Soil biology is key to saving fertility
Complacency is costing us some of our best soils, says ecologist and educator Nicole Masters.
New Zealand is losing 11 tonnes of topsoil per hectare a year, more than 10 times the global average, she said during a recent Beef + Lamb New Zealand field day held at Claire Parkes and Simon Vincent's farm near Wakefield in the Nelson region, and attended by about 35 farmers.
"We live in one of the most blessed soil environments in the world.
"We are fertile, we have good carbon and beautiful rainfall, but we are losing all this topsoil and it's not sustainable."
Australia, where she did a lot of work attempting to restore soils depleted by sedimentation, was paying the price for a lack of action.
She wants farmers here to be proactive and take a more holistic approach to managing their properties.
Many already knew through keen observation much of what needed to be done and just required help "putting all the pieces of the puzzle together".

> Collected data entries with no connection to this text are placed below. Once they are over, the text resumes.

(* ===== verification/Wire.v ===== *)
(** * Memory images

    The bytes of the integers, doubles and structures the daemon copies to and from the
    network, as a little-endian machine with IEEE 754 doubles and the usual x86-64 layout
    rules lays them out.  A byte is an integer from 0 to 255. *)
From Stdlib Require Import Floats.SpecFloat.
From S2P Require Import Prelude Double Gps LinkedList Daemon.
Open Scope Z_scope.

(** ** Integers *)
Fixpoint le_bytes (n : nat) (z : Z) : list Z :=
  match n with
  | O => []
  | S n => z `mod` 256 :: le_bytes n (z `div` 256)
  end.

Fixpoint le_value (l : list Z) : Z :=
  match l with
  | [] => 0
  | b :: l => b + 256 * le_value l
  end.

Lemma le_bytes_length n z : length (le_bytes n z) = n.
Proof. revert z. induction n as [|n IH]; intros z; simpl; [done|]. by rewrite IH. Qed.

Lemma le_bytes_range n z : Forall (λ b, 0 ≤ b < 256) (le_bytes n z).
Proof.
  revert z. induction n as [|n IH]; intros z; simpl; constructor; [|done].
  apply Z.mod_pos_bound. lia.
Qed.

Lemma le_value_bytes n z : le_value (le_bytes n z) = z `mod` 2 ^ (8 * Z.of_nat n).
Proof.
  revert z. induction n as [|n IH]; intros z; simpl le_bytes; simpl le_value.
  { by rewrite Z.mod_1_r. }
  rewrite IH. replace (8 * Z.of_nat (S n)) with (8 + 8 * Z.of_nat n) by lia.
  rewrite Z.pow_add_r by lia. change (2 ^ 8) with 256.
  rewrite Z.rem_mul_r by (try lia; apply Z.pow_pos_nonneg; lia). done.
Qed.

Lemma le_value_range l :
  Forall (λ b, 0 ≤ b < 256) l → 0 ≤ le_value l < 2 ^ (8 * Z.of_nat (length l)).
Proof.
  induction 1 as [|b l Hb Hl IH]; simpl le_value; simpl length; [done|].
  replace (8 * Z.of_nat (S (length l))) with (8 + 8 * Z.of_nat (length l)) by lia.
  rewrite Z.pow_add_r by lia. change (2 ^ 8) with 256. lia.
Qed.

Lemma le_bytes_value l :
  Forall (λ b, 0 ≤ b < 256) l → le_bytes (length l) (le_value l) = l.
Proof.
  induction 1 as [|b l Hb Hl IH]; simpl; [done|].
  rewrite (Z.mul_comm 256), Z_mod_plus_full, Z.mod_small by lia.
  rewrite Z.div_add, Z.div_small, Z.add_0_l by lia. by rewrite IH.
Qed.

(** ** Doubles *)

(** The 64 bits: sign, eleven bits of exponent, fifty-two of fraction. *)
Definition sign_bit (s : bool) : Z := if s then 2 ^ 63 else 0.
Definition bits_of_double (x : double) : Z :=
  match x with
  | S754_zero s => sign_bit s
  | S754_infinity s => sign_bit s + 2047 * 2 ^ 52
  | S754_nan => 2047 * 2 ^ 52 + 2 ^ 51
  | S754_finite s m e =>
      if Z.pos m <? 2 ^ 52 then sign_bit s + Z.pos m
      else sign_bit s + (e + 1075) * 2 ^ 52 + (Z.pos m - 2 ^ 52)
  end.

Definition double_of_bits (b : Z) : double :=
  let s := negb (b / 2 ^ 63 =? 0)%Z in
  let e := ((b / 2 ^ 52) mod 2048)%Z in
  let f := (b mod 2 ^ 52)%Z in
  if (e =? 0)%Z then
    match f with Zpos m => S754_finite s m (-1074) | _ => S754_zero s end
  else if (e =? 2047)%Z then
    if (f =? 0)%Z then S754_infinity s else S754_nan
  else
    match (f + 2 ^ 52)%Z with Zpos m => S754_finite s m (e - 1075) | _ => S754_nan end.

Lemma valid_finite s m e :
  valid (S754_finite s m e) = true →
  (Z.pos m < 2 ^ 52 ∧ e = -1074) ∨ (2 ^ 52 ≤ Z.pos m < 2 ^ 53 ∧ -1074 ≤ e ≤ 971).
Proof.
  unfold valid, valid_binary, bounded, canonical_mantissa, fexp, emin. rewrite andb_true_iff.
  intros [He%Zeq_bool_eq Hm%Zle_bool_imp_le].
  pose proof (digits2_pos_bounds m) as [H1 H2].
  set (dg := Z.pos (digits2_pos m)) in *.
  assert (dg ≤ 53) as Hdg by lia.
  destruct (decide (dg = 53)) as [E|E].
  - right. rewrite E in *. lia.
  - left. split; [|lia]. eapply Z.lt_le_trans; [exact H2|]. apply Z.pow_le_mono_r; lia.
Qed.

Lemma double_fields s e f :
  0 ≤ e < 2048 → 0 ≤ f < 2 ^ 52 →
  let b := sign_bit s + e * 2 ^ 52 + f in
  negb (b / 2 ^ 63 =? 0) = s ∧ (b / 2 ^ 52) mod 2048 = e ∧ b `mod` 2 ^ 52 = f ∧
  0 ≤ b < 2 ^ 64.
Proof.
  intros He Hf b. unfold b, sign_bit. split_and!.
  - destruct s; [apply negb_true_iff, Z.eqb_neq|apply negb_false_iff, Z.eqb_eq].
    + intros E. apply Z.div_small_iff in E; lia.
    + apply Z.div_small. lia.
  - destruct s.
    + replace (2 ^ 63 + e * 2 ^ 52 + f) with (f + (2048 + e) * 2 ^ 52) by lia.
      rewrite Z.div_add, Z.div_small by lia. rewrite Z.add_0_l.
      replace (2048 + e) with (e + 1 * 2048) by lia.
      rewrite Z_mod_plus_full. by apply Z.mod_small.
    + replace (0 + e * 2 ^ 52 + f) with (f + e * 2 ^ 52) by lia.
      rewrite Z.div_add, Z.div_small by lia. by apply Z.mod_small.
  - destruct s.
    + replace (2 ^ 63 + e * 2 ^ 52 + f) with (f + (2048 + e) * 2 ^ 52) by lia.
      rewrite Z_mod_plus_full. by apply Z.mod_small.
    + replace (0 + e * 2 ^ 52 + f) with (f + e * 2 ^ 52) by lia.
      rewrite Z_mod_plus_full. by apply Z.mod_small.
  - destruct s; lia.
  - destruct s; lia.
Qed.

Lemma double_of_fields s e f :
  0 ≤ e < 2048 → 0 ≤ f < 2 ^ 52 →
  double_of_bits (sign_bit s + e * 2 ^ 52 + f) =
    if (e =? 0)%Z then match f with Zpos m => S754_finite s m (-1074) | _ => S754_zero s end
    else if (e =? 2047)%Z then if (f =? 0)%Z then S754_infinity s else S754_nan
    else match (f + 2 ^ 52)%Z with Zpos m => S754_finite s m (e - 1075) | _ => S754_nan end.
Proof.
  intros He Hf. destruct (double_fields s e f He Hf) as (E1 & E2 & E3 & _).
  unfold double_of_bits. by rewrite E1, E2, E3.
Qed.

(** The fields of the image of a double. *)
Lemma bits_fields x :
  valid x = true → ∃ s e f, bits_of_double x = sign_bit s + e * 2 ^ 52 + f ∧
    0 ≤ e < 2048 ∧ 0 ≤ f < 2 ^ 52 ∧ double_of_bits (bits_of_double x) = x.
Proof.
  intros Hv. destruct x as [s|s| |s m e].
  - exists s, 0, 0. simpl. split_and!; try lia. by destruct s.
  - exists s, 2047, 0. simpl bits_of_double. split_and!; try lia. by destruct s.
  - exists false, 2047, (2 ^ 51). split_and!; (done || lia).
  - apply valid_finite in Hv as [[Hm ->]|[Hm He]]; unfold bits_of_double.
    + exists s, 0, (Z.pos m). rewrite (proj2 (Z.ltb_lt _ _) Hm).
      replace (sign_bit s + Z.pos m) with (sign_bit s + 0 * 2 ^ 52 + Z.pos m) by lia.
      split_and!; try lia. by rewrite double_of_fields by lia.
    + exists s, (e + 1075), (Z.pos m - 2 ^ 52). rewrite (proj2 (Z.ltb_ge _ _)) by lia.
      split_and!; try lia. rewrite double_of_fields by lia.
      rewrite (proj2 (Z.eqb_neq _ _)), (proj2 (Z.eqb_neq _ _)) by lia.
      replace (Z.pos m - 2 ^ 52 + 2 ^ 52) with (Z.pos m) by lia. f_equal. lia.
Qed.

Lemma double_of_bits_of_double x :
  valid x = true → double_of_bits (bits_of_double x) = x.
Proof. by intros (? & ? & ? & ? & ? & ? & ?)%bits_fields. Qed.

Lemma bits_of_double_range x : valid x = true → 0 ≤ bits_of_double x < 2 ^ 64.
Proof.
  intros (s & e & f & -> & He & Hf & _)%bits_fields.
  by destruct (double_fields s e f He Hf) as (_ & _ & _ & ?).
Qed.

Example bits_of_one : bits_of_double (d_of_Z 1) = 4607182418800017408.
Proof. vm_compute. reflexivity. Qed.

(** ** Reading and writing members *)

(** The integer of [n] bytes at offset [off]; [None] is an access outside the block. *)
Definition load (off n : nat) (l : list Z) : option Z :=
  let s := take n (drop off l) in
  if decide (length s = n) then Some (le_value s) else None.

Lemma load_app pre n z post :
  load (length pre) n (pre ++ le_bytes n z ++ post) = Some (z `mod` 2 ^ (8 * Z.of_nat n)).
Proof.
  unfold load. rewrite drop_app_length, take_app_le by (rewrite le_bytes_length; lia).
  rewrite take_ge by (rewrite le_bytes_length; lia).
  rewrite decide_True by apply le_bytes_length. by rewrite le_value_bytes.
Qed.

(** ** Node packets

    Two 32-bit addresses, four doubles, and a word of bit fields, the first in the low
    bit; four bytes of padding make the size a multiple of eight. *)
Definition NODE_PACKET_SIZE : nat := 48.

Definition image_node_packet (p : geosvr_node_packet) : list Z :=
  le_bytes 4 (p_taddr p) ++ le_bytes 4 (p_saddr p) ++
  le_bytes 8 (bits_of_double (p_latitude p)) ++ le_bytes 8 (bits_of_double (p_longitude p)) ++
  le_bytes 8 (bits_of_double (p_track p)) ++ le_bytes 8 (bits_of_double (p_speed p)) ++
  le_bytes 4 (p_direct p + 2 * p_seqno p) ++ le_bytes 4 0.

Definition read_node_packet (l : list Z) : option geosvr_node_packet :=
  taddr ← load 0 4 l; saddr ← load 4 4 l;
  lat ← load 8 8 l; lon ← load 16 8 l; track ← load 24 8 l; speed ← load 32 8 l;
  w ← load 40 4 l;
  Some (NodePacket taddr saddr (double_of_bits lat) (double_of_bits lon)
    (double_of_bits track) (double_of_bits speed) (w `mod` 2) (w `div` 2)).

(** A packet whose members are values of their types. *)
Definition packet_valid (p : geosvr_node_packet) : Prop :=
  packet_ok p ∧ valid (p_latitude p) = true ∧ valid (p_longitude p) = true ∧
  valid (p_track p) = true ∧ valid (p_speed p) = true.

Lemma image_node_packet_length p : length (image_node_packet p) = NODE_PACKET_SIZE.
Proof. unfold image_node_packet. by rewrite !length_app, !le_bytes_length. Qed.

(** Split an image at a member. *)
Ltac load_member pre :=
  match goal with |- load ?off ?n ?l = _ =>
    change off with (length pre) end.

Lemma load_at pre off n z post r :
  length pre = off → 0 ≤ z < 2 ^ (8 * Z.of_nat n) → r = pre ++ le_bytes n z ++ post →
  load off n r = Some z.
Proof. intros <- Hz ->. rewrite load_app. by rewrite Z.mod_small. Qed.

Lemma read_image_node_packet p :
  packet_valid p → read_node_packet (image_node_packet p) = Some p.
Proof.
  intros ((Ht & Hs & Hd & Hq) & V1 & V2 & V3 & V4).
  pose proof (bits_of_double_range _ V1). pose proof (bits_of_double_range _ V2).
  pose proof (bits_of_double_range _ V3). pose proof (bits_of_double_range _ V4).
  unfold read_node_packet. set (img := image_node_packet p).
  assert (load 0 4 img = Some (p_taddr p)) as ->.
  { eapply (load_at []); [done|done|reflexivity]. }
  assert (load 4 4 img = Some (p_saddr p)) as ->.
  { eapply (load_at (le_bytes 4 (p_taddr p))); [done|done|reflexivity]. }
  assert (load 8 8 img = Some (bits_of_double (p_latitude p))) as ->.
  { eapply (load_at (le_bytes 4 (p_taddr p) ++ le_bytes 4 (p_saddr p)));
      [done|done|unfold img, image_node_packet; by rewrite <- !app_assoc]. }
  assert (load 16 8 img = Some (bits_of_double (p_longitude p))) as ->.
  { eapply (load_at (le_bytes 4 (p_taddr p) ++ le_bytes 4 (p_saddr p) ++
      le_bytes 8 (bits_of_double (p_latitude p))));
      [done|done|unfold img, image_node_packet; by rewrite <- !app_assoc]. }
  assert (load 24 8 img = Some (bits_of_double (p_track p))) as ->.
  { eapply (load_at (le_bytes 4 (p_taddr p) ++ le_bytes 4 (p_saddr p) ++
      le_bytes 8 (bits_of_double (p_latitude p)) ++ le_bytes 8 (bits_of_double (p_longitude p))));
      [done|done|unfold img, image_node_packet; by rewrite <- !app_assoc]. }
  assert (load 32 8 img = Some (bits_of_double (p_speed p))) as ->.
  { eapply (load_at (le_bytes 4 (p_taddr p) ++ le_bytes 4 (p_saddr p) ++
      le_bytes 8 (bits_of_double (p_latitude p)) ++ le_bytes 8 (bits_of_double (p_longitude p)) ++
      le_bytes 8 (bits_of_double (p_track p))));
      [done|done|unfold img, image_node_packet; by rewrite <- !app_assoc]. }
  assert (load 40 4 img = Some (p_direct p + 2 * p_seqno p)) as ->.
  { eapply (load_at (le_bytes 4 (p_taddr p) ++ le_bytes 4 (p_saddr p) ++
      le_bytes 8 (bits_of_double (p_latitude p)) ++ le_bytes 8 (bits_of_double (p_longitude p)) ++
      le_bytes 8 (bits_of_double (p_track p)) ++ le_bytes 8 (bits_of_double (p_speed p))));
      [done|lia|unfold img, image_node_packet; by rewrite <- !app_assoc]. }
  simpl. rewrite !double_of_bits_of_double by done.
  rewrite Z.mul_comm, Z_mod_plus_full, Z.mod_small, Z.div_add, Z.div_small by lia.
  by destruct p.
Qed.

(** What is read is a packet whose members fit, whatever the bytes. *)
Lemma read_node_packet_ok l p :
  Forall (λ b, 0 ≤ b < 256) l → read_node_packet l = Some p → packet_ok p.
Proof.
  intros Hl. assert (∀ off n z, load off n l = Some z → 0 ≤ z < 2 ^ (8 * Z.of_nat n)) as Hload.
  { intros off n z. unfold load. case_decide as E; [|done]. intros [= <-].
    pose proof (le_value_range _ (Forall_take _ n _ (Forall_drop _ off _ Hl))) as Hr.
    by rewrite E in Hr. }
  unfold read_node_packet. intros Hp.
  repeat match goal with
  | H : mbind _ (load ?o ?n l) = Some _ |- _ =>
      let E := fresh in destruct (load o n l) eqn:E; [apply Hload in E|done]; simpl in H
  end.
  injection Hp as <-. unfold packet_ok. simpl.
  repeat match goal with H : context [Z.of_nat ?n] |- _ => simpl Z.of_nat in H end.
  split_and!; try lia.
  - apply Z.mod_pos_bound. lia.
  - apply Z.mod_pos_bound. lia.
  - apply Z.div_pos; lia.
  - apply Z.div_lt_upper_bound; lia.
Qed.

(** Reading a packet needs forty-four bytes. *)
Lemma read_node_packet_length l :
  is_Some (read_node_packet l) ↔ (44 ≤ length l)%nat.
Proof.
  assert (∀ off n, load off n l = None ↔ (n ≠ 0 ∧ length l < off + n)%nat) as Hload.
  { intros off n. unfold load. rewrite length_take, length_drop. case_decide; split; try done; lia. }
  assert (∀ off n, is_Some (load off n l) ↔ (n = 0 ∨ off + n ≤ length l)%nat) as Hsome.
  { intros off n. rewrite <- not_eq_None_Some, Hload. lia. }
  split.
  - intros [p Hp]. unfold read_node_packet in Hp.
    repeat (apply bind_Some in Hp as (? & ? & Hp)).
    assert (is_Some (load 40 4 l)) as [|]%Hsome by eauto; lia.
  - intros Hl. unfold read_node_packet.
    repeat match goal with
    | |- is_Some (mbind _ (load ?o ?n l)) =>
        let z := fresh "z" in
        destruct (proj2 (Hsome o n) ltac:(lia)) as [z ->]; simpl
    end. eauto.
Qed.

Masters, a director of Integrity Soils and spokeswoman for the Association of Biological Farmers, said focusing on soil health was not only good for the environment, but made economic sense.
"If you are not looking after your underground workforce, it will cost you in fertiliser use and retention, erosion control, sedimentation and water quality."
Many animal health and weed problems could be traced back to the soil, she said.
Farmers often didn't put enough lime on their pastures and got hung up on the pH of the soil when that had little to do with it.
"Calcium is really the foundation of a soil system and of bodies and what goes out the gate, yet it's quite often not looked at."
Nelson was fairly typical in that it had some soils high in magnesium which required more calcium to provide a balance, she said.
Even where soil tests showed there was adequate calcium, it was often not available because the soil lacked fungi.
"Calcium and fungi have a very intimate relationship and fungi is what holds soil together."
Farmers could improve their soil biology by adding humic acid, fish oil or seaweed when applying fertiliser, Ms Masters said.
"It's very simple stuff and it makes a big difference.
"Most farming systems we look at might have the equivalent of one angus steer per hectare in biomass, but if you manage your soil biology you can have five angus bulls per hectare under there."
Better biology also meant soils didn't release as much greenhouse gases.
More attention needed to be paid to pasture and grazing management as a way of improving pasture and controlling weeds, she said.
AgResearch had recently discovered that if thistles were mown in the rain, it allowed a fungi to get in and kill them.
"Farmers have been doing this for more than 20 years. They just didn't know why."
Overseas research showed longer grazing rounds encouraged grasses to grow deeper roots, crowding out weeds and making them easier to pull out.
A similar approach could be tried on Chilean needlegrass, which was a problem in Marlborough and Hawke's Bay, rather than resorting to using a previously banned chemical for control, she said.
Instead of farmers stocking animals in large paddocks for long periods, they should be rotating bigger mobs "harder and faster".
"So you might not be coming back to pastures for 30 to 50 days and those grass roots really get down there and outcompete weeds quite quickly."
Too often pastures were kept too short and therefore didn't develop rooting depth, which made them susceptible to extreme weather and climate change, Masters said. Without adequate biology, soils could not act like a sponge and were more easily washed or blown away.
While adopting better soil health practices was "not sexy", it could bring big lifts in production, although it was better to focus on quality rather than quantity.
"It's like preventive health in humans. Instead of going to the doctor for pills, you go for a run, stop smoking and drinking all that booze and get more sleep.
"It's about applying the same principles to soil.
"For so long we have focused on just one part of the soil - the chemistry - whereas physics and biology have just as much a part to play.
"It's not necessarily what farmers and consultants are talking about, but I think there is a growing awareness about the key role of biology and how to harness it."
Dennis Meade, who farms in Sherry Valley, said the field day reinforced much of what he was already doing, including doing regular worm counts and using more reactive phosphate rock fertiliser rather than superphosphate.
He had also halved his cattle herd and increased his sheep numbers in an effort to reduce winter pugging and soil compaction on his property.
Tadmor farmer Brent Hodgkinson said Masters' visit had been well worthwhile and a refreshing change, which fertiliser co-operatives should take more notice of.
"She made the very valid point about how much was spent on chemistry rather than on biology. It was good because there wasn't a sales pitch where a particular product was pushed."
He was keen to see more of his Beef + Lamb levy spent on soil research.
The soil health field day was one of three run in the South Island this month as a pilot.
Beef + Lamb northern South Island extension manager Ian Knowles said turnout and interest had been so good it was considering holding them around the rest of the country.